Latest of all the airship inventors, and perhaps so far the most successful, are the brothers Wright. Up to the date of writing this the full details of their work are not yet made public, but it is known that on the 17th of December 1903, their machine, which consists of two large aeroplanes driven forward by an engine of sixteen horse-power, after being started along a short track on level ground, rose into the air and flew for about half a mile.

It remains for us now to make brief mention of how men have tried, and are still trying, to imitate the soaring or gliding flight of birds without the use of machinery to assist them. We have seen how an albatross can, when the wind is blowing, convert itself, as it were, into a kite, and keep aloft in the air for a while without moving its wings. Similarly many people have attempted, by attaching themselves to a large supporting surface or aeroplane, and casting themselves off from a height, to glide with the wind across wide stretches of country. In this mode of soaring flight some have made considerable progress. Herr Lilienthal, a German, was perhaps for a time the most successful. He started from small beginnings, jumping off a spring board a few feet high, and gradually increasing the height as he became more accustomed to his apparatus. Later he had a large artificial mound made specially for him, and from the top of this he would throw himself into the air, and with a favourable wind sail a distance of four hundred yards at a considerable height above the ground. Lilienthal’s experiments, however, came to a sad end. On August the 11th, 1896, after he had glided along in the air for about two hundred yards, a sudden gust of wind caught the wide-spread wings of his apparatus, and tilted it upwards. This caused him to lose his balance, and he fell from a height of sixty feet and broke his spine. A similar accident also caused the death, a few years later, of a young Englishman, Mr. Percy S. Pilcher, who had been following up Lilienthal’s experiments.

The greatest difficulty now to be overcome in solving the problem of human flight, whether with soaring apparatus or flying machine, may be summed up in one word—“balance.” Every schoolboy knows that the great art of kite-flying consists in so adjusting the point of attachment of the string and the length of the tail that his kite is properly balanced, and is not liable to turn over or “dip” when in the air. Every observer of birds, too, has noticed how largely the question of balance enters into their flying. A bird in the air is continually and instinctively adjusting its wings to its position, and to every puff of wind, even as a man on a bicycle is continually, though unconsciously, adjusting his handle-bar to the inequalities of the road; and as a cyclist requires practice before he can ride his machine, or a skater before he can keep his feet on the ice, so even a bird has to learn how to balance itself before it can use its wings.

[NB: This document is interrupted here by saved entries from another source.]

(** A run on the scenario renderer, over the rationals: origin z 10, light
    direction (1, 2, -1), a strip over (0, 0, 12), (4, 0, 30) and (0, 4, 10).
    The vertex (4, 0, 30) is submitted as (-16, -40, 11).  With the flag 256
    nothing is drawn. *)
Lemma shadows_witness :
  let r := @Scenario.renderer exactQ 0 in
  let flagged := @Scenario.renderer exactQ 256 in
  let strip :=
    {| run_fan := false;
       run_vertices := [ {| tv_vertex := 0; tv_skipped := (0, 0, 0) |};
                         {| tv_vertex := 1; tv_skipped := (1, 0, 0) |};
                         {| tv_vertex := 2; tv_skipped := (2, 0, 0) |} ] |} in
  (exists r' drawnPolys before after,
      @DrawShadows exactQ goldsrc false false r = Done (r', drawnPolys) /\
      calls (_glContext r')
      = calls (_glContext r) ++ before
        ++ @shadow_of_drawing exactQ (Scenario.vec3 1 2 (-1)) 10%Q
             [Scenario.vec3 0 0 12; Scenario.vec3 4 0 30; Scenario.vec3 0 4 10]
             [[strip]]
        ++ after /\
      Forall sets_state before /\ Forall sets_state after)
  /\
  @shadow_of_drawing exactQ (Scenario.vec3 1 2 (-1)) 10%Q
    [Scenario.vec3 0 0 12; Scenario.vec3 4 0 30; Scenario.vec3 0 4 10] [[strip]]
  = [glBegin GL_TRIANGLE_STRIP;
     glVertex3fv (Scenario.vec3 (-2) (-4) 11);
     glVertex3fv (Scenario.vec3 (-16) (-40) 11);
     glVertex3fv (Scenario.vec3 0 4 11);
     glEnd]
  /\
  drawn (@DrawShadows exactQ goldsrc false false r)
    = Some ([(-2, -4, 11); (-16, -40, 11); (0, 4, 11)]%Q, 1)
  /\
  @DrawShadows exactQ goldsrc false false flagged = Done (flagged, 0).
Proof.
  intros r flagged strip.
  pose proof (@shadows_project_onto_the_ground exactQ goldsrc r
                (Scenario.studio_model 0) (Scenario.render_info (Some (Scenario.studio_model 0)))
                false false eq_refl eq_refl) as [Hdrawn _].
  pose proof (@shadows_project_onto_the_ground exactQ goldsrc flagged
                (Scenario.studio_model 256)
                (Scenario.render_info (Some (Scenario.studio_model 256)))
                false false eq_refl eq_refl) as [_ Hskipped].
  split; [|split; [|split]].
  - apply (Hdrawn eq_refl {| model_Meshes := [Scenario.strip] |} eq_refl).
    constructor; [|constructor]. split.
    + exists []. reflexivity.
    + constructor; [|constructor]. split; [discriminate|]. split.
      * vm_compute. reflexivity.
      * repeat constructor; simpl; lia.
  - vm_compute. reflexivity.
  - vm_compute. reflexivity.
  - apply Hskipped. vm_compute. discriminate.
Defined.

(** ** Operations without a model *)

Section NullModel.
Context {A : Arith} {K : StudioConstants}.

(** The operations that test [_editableModel] first are no-ops without a
    model. *)
Lemma guarded_operations_without_model (e : StudioModelEntity)
    (now : double) (deltaTime maximum frame value start end_ : float)
    (event : AnimEvent) (index skin controller blender : Z) (allow : bool) :
  _editableModel e = None ->
  AdvanceFrame now deltaTime maximum e = Done (e, i2f 0) /\
  SetFrame now frame e = Done e /\
  GetAnimationEvent e event start end_ index allow = Done (0, event) /\
  DispatchAnimEvents allow e = Done (e, []) /\
  SetSkin skin e = e /\
  SetController controller value e = Done e /\
  SetMouth value e = Done e /\
  SetBlending blender value e = Done e.
Proof.
  intros Hnull.
  unfold AdvanceFrame, SetFrame, GetAnimationEvent, DispatchAnimEvents, SetSkin,
    SetController, SetMouth, SetBlending.
  rewrite Hnull. destruct (feqb frame (i2f (-1))); repeat split; reflexivity.
Qed.

(** [SetSequence] has no such test, and [GetNumFrames] none that holds for a
    sequence index from 0 on. *)
Lemma unguarded_operations_without_model (e : StudioModelEntity) (sequence : Z) :
  _editableModel e = None ->
  SetSequence sequence e = Undefined NullDereference /\
  (0 <= _sequence e -> GetNumFrames e = Undefined NullDereference).
Proof.
  intros Hnull. unfold SetSequence, GetNumFrames. rewrite Hnull.
  split; [reflexivity|]. intros H.
  destruct (_sequence e <? 0) eqn:E; [apply Z.ltb_lt in E; lia | reflexivity].
Qed.

(** [DrawModel] on a null model: the error is logged, no OpenGL call is
    issued, the draw generation is not bumped, and 0 is returned. *)
Lemma DrawModel_null_model
    (draw_passes : Z -> StudioModelRenderer -> result (StudioModelRenderer * Z))
    (renderInfo : ModelRenderInfo) (flags : Z) (r : StudioModelRenderer) :
  Model_ renderInfo = None ->
  exists r',
    DrawModel draw_passes renderInfo flags r = Done (r', 0) /\
    _logger r' = _logger r ++ ["Called with null model!"%string] /\
    _glContext r' = _glContext r /\
    _modelsDrawnCount r' = _modelsDrawnCount r /\
    _drawnPolygonsCount r' = _drawnPolygonsCount r.
Proof.
  intros Hnull. unfold DrawModel. rewrite Hnull.
  eexists. split; [reflexivity|]. repeat split.
Qed.
End NullModel.

(** C9, the failing run.  On an entity without a model, at sequence 0,
    [SetSequence(0)] (the first call of [Spawn]) and [GetNumFrames()]
    dereference the null [_editableModel]: undefined behaviour, where the
    guarded operations next to them return without effect. *)
Theorem SetSequence_dereferences_null_model :
  let e {A : Arith} := @Scenario.entity_of A None StandardBlender 0 0 in
  (@SetSequence exactQ 0 e = Undefined NullDereference /\
   @GetNumFrames exactQ e = Undefined NullDereference /\
   @SetFrame exactQ 6%Q 3%Q e = Done e /\
   @SetController exactQ goldsrc 0 45%Q e = Done e)
  /\
  (@SetSequence ieee 0 e = Undefined NullDereference /\
   @GetNumFrames ieee e = Undefined NullDereference /\
   @SetFrame ieee (@i2d ieee 6) (@i2f ieee 3) e = Done e /\
   @SetController ieee goldsrc 0 (@i2f ieee 45) e = Done e).
Proof.
  cbv zeta. repeat split; reflexivity.
Qed.

(** * Further properties *)

(** ** Event dispatch *)

(** X1.  On an entity with a current sequence, [DispatchAnimEvents] hands to
    [HandleAnimEvent], in the order of [SortedEvents] and once each, exactly
    the events that pass the client-event filter and the window test of
    [GetAnimationEvent] for the window from [_lastEventCheck] to [_frame]
    (from 0 to 1 for a sequence of at most one frame); it then leaves the
    marker [_lastEventCheck] at [_frame] and the frame where it was. *)
Theorem dispatch_hands_over_the_due_events {A : Arith} {K : StudioConstants}
    (e : StudioModelEntity) (sd : Sequence) (allow : bool) :
  current_sequence e sd ->
  INT_MIN < seq_NumFrames sd <= INT_MAX ->
  let single := seq_NumFrames sd <=? 1 in
  let start := if single then i2f 0 else _lastEventCheck e in
  let end_ := if single then i2f 1 else _frame e in
  exists e',
    DispatchAnimEvents allow e =
      Done (e', map handed_over (filter (due sd start end_ allow) (seq_SortedEvents sd))) /\
    _lastEventCheck e' = _frame e /\
    _frame e' = _frame e.
Proof.
  intros Hcurrent Hframes single start end_.
  rewrite (DispatchAnimEvents_window sd Hframes allow (_lastEventCheck e) (_frame e) e
             Hcurrent eq_refl eq_refl).
  eexists. split; [reflexivity|]. split; reflexivity.
Qed.

Lemma dispatch_hands_over_witness :
  let events := [Scenario.event 5 1001; Scenario.event 12 7001; Scenario.event 25 1002] in
  let e := @Scenario.entity_of exactQ
             (Some (Scenario.model_of (Scenario.sequence30 10 1 events) []))
             StandardBlender 20 0 in
  exists e',
    @DispatchAnimEvents exactQ goldsrc false e =
      Done (e', [ {| ae_id := 1001; ae_options := String.EmptyString |} ]) /\
    _lastEventCheck e' = 20%Q /\
    _frame e' = 20%Q.
Proof.
  intros events e.
  apply (@dispatch_hands_over_the_due_events exactQ goldsrc e
           (Scenario.sequence30 10 1 events) false).
  - eexists. split; reflexivity.
  - unfold INT_MIN, INT_MAX. simpl. lia.
Defined.

(** X2.  Over the rationals, on a current sequence of more than one frame and
    below its last frame, a second [DispatchAnimEvents] right after a first
    hands over nothing and changes nothing: the window left behind is
    empty. *)
Theorem second_dispatch_hands_over_nothing {K : StudioConstants}
    (e e1 : @StudioModelEntity exactQ) (sd : @Sequence exactQ) (allow : bool)
    (handled : list AnimEvent) :
  current_sequence e sd ->
  1 < seq_NumFrames sd <= INT_MAX ->
  (_frame e < inject_Z (seq_NumFrames sd - 1))%Q ->
  @DispatchAnimEvents exactQ K allow e = Done (e1, handled) ->
  @DispatchAnimEvents exactQ K allow e1 = Done (e1, []).
Proof.
  intros Hcurrent Hframes Hbelow Hfirst.
  assert (Hrange : INT_MIN < seq_NumFrames sd <= INT_MAX) by (unfold INT_MIN; lia).
  rewrite (DispatchAnimEvents_window sd Hrange allow (_lastEventCheck e) (_frame e) e
             Hcurrent eq_refl eq_refl) in Hfirst.
  inversion Hfirst; subst e1; clear Hfirst.
  assert (Hcurrent1 : current_sequence (with_frame e (_frame e) (_animTime e) (_frame e)) sd).
  { destruct Hcurrent as (model & Hmodel & Hseq). exists model. split; assumption. }
  rewrite (DispatchAnimEvents_window sd Hrange allow (_frame e) (_frame e) _
             Hcurrent1 eq_refl eq_refl).
  assert (Hsingle : (seq_NumFrames sd <=? 1) = false) by (apply Z.leb_gt; lia).
  rewrite Hsingle. cbn [_frame _animTime with_frame].
  f_equal. f_equal.
  assert (Hnone : forall events : list SequenceEvent,
             filter (@due exactQ K sd (_frame e) (_frame e) allow) events = []).
  { induction events as [|candidate events IH]; [reflexivity|].
    cbn [filter]. rewrite IH.
    assert (E : @due exactQ K sd (_frame e) (_frame e) allow candidate = false).
    { destruct (Qlt_le_dec (inject_Z (ev_Frame candidate)) (_frame e)) as [Hlt|Hge].
      - unfold due, in_window. cbn [fleb fltb i2f fadd fsub exactQ].
        assert (E1 : Qleb (_frame e) (inject_Z (ev_Frame candidate)) = false)
          by (apply Qleb_gt; exact Hlt).
        assert (E2 : Qleb (inject_Z (seq_NumFrames sd - 1)) (_frame e) = false)
          by (apply Qleb_gt; exact Hbelow).
        rewrite E1, E2.
        destruct (admitted allow candidate),
          (negb (Z.land (seq_Flags sd) STUDIO_LOOPING =? 0)); reflexivity.
      - apply event_past_the_frame_is_not_due; assumption. }
    now rewrite E. }
  rewrite Hnone. reflexivity.
Qed.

Dwellers in the country are familiar with the way in which the parent birds teach their fledglings to fly, instructing them by example, and encouraging them in their first short flights until they have become familiar with their powers and can balance themselves aright in the air. And if even birds, with whom flying is an instinct, have to learn the art of balancing themselves in the air by practice, how much more so must such a clumsy creature as a man, to whom flying is entirely unnatural. Only by long and painful efforts can he ever hope to succeed at all, and unfortunately all such efforts are necessarily very dangerous. Many disastrous accidents have already occurred, and although great progress has been made, and the time may not now be far distant when, by means of improved machines, men will actually fly, it will be at the cost of much labour, and, it is to be feared, at the sacrifice of many more brave lives.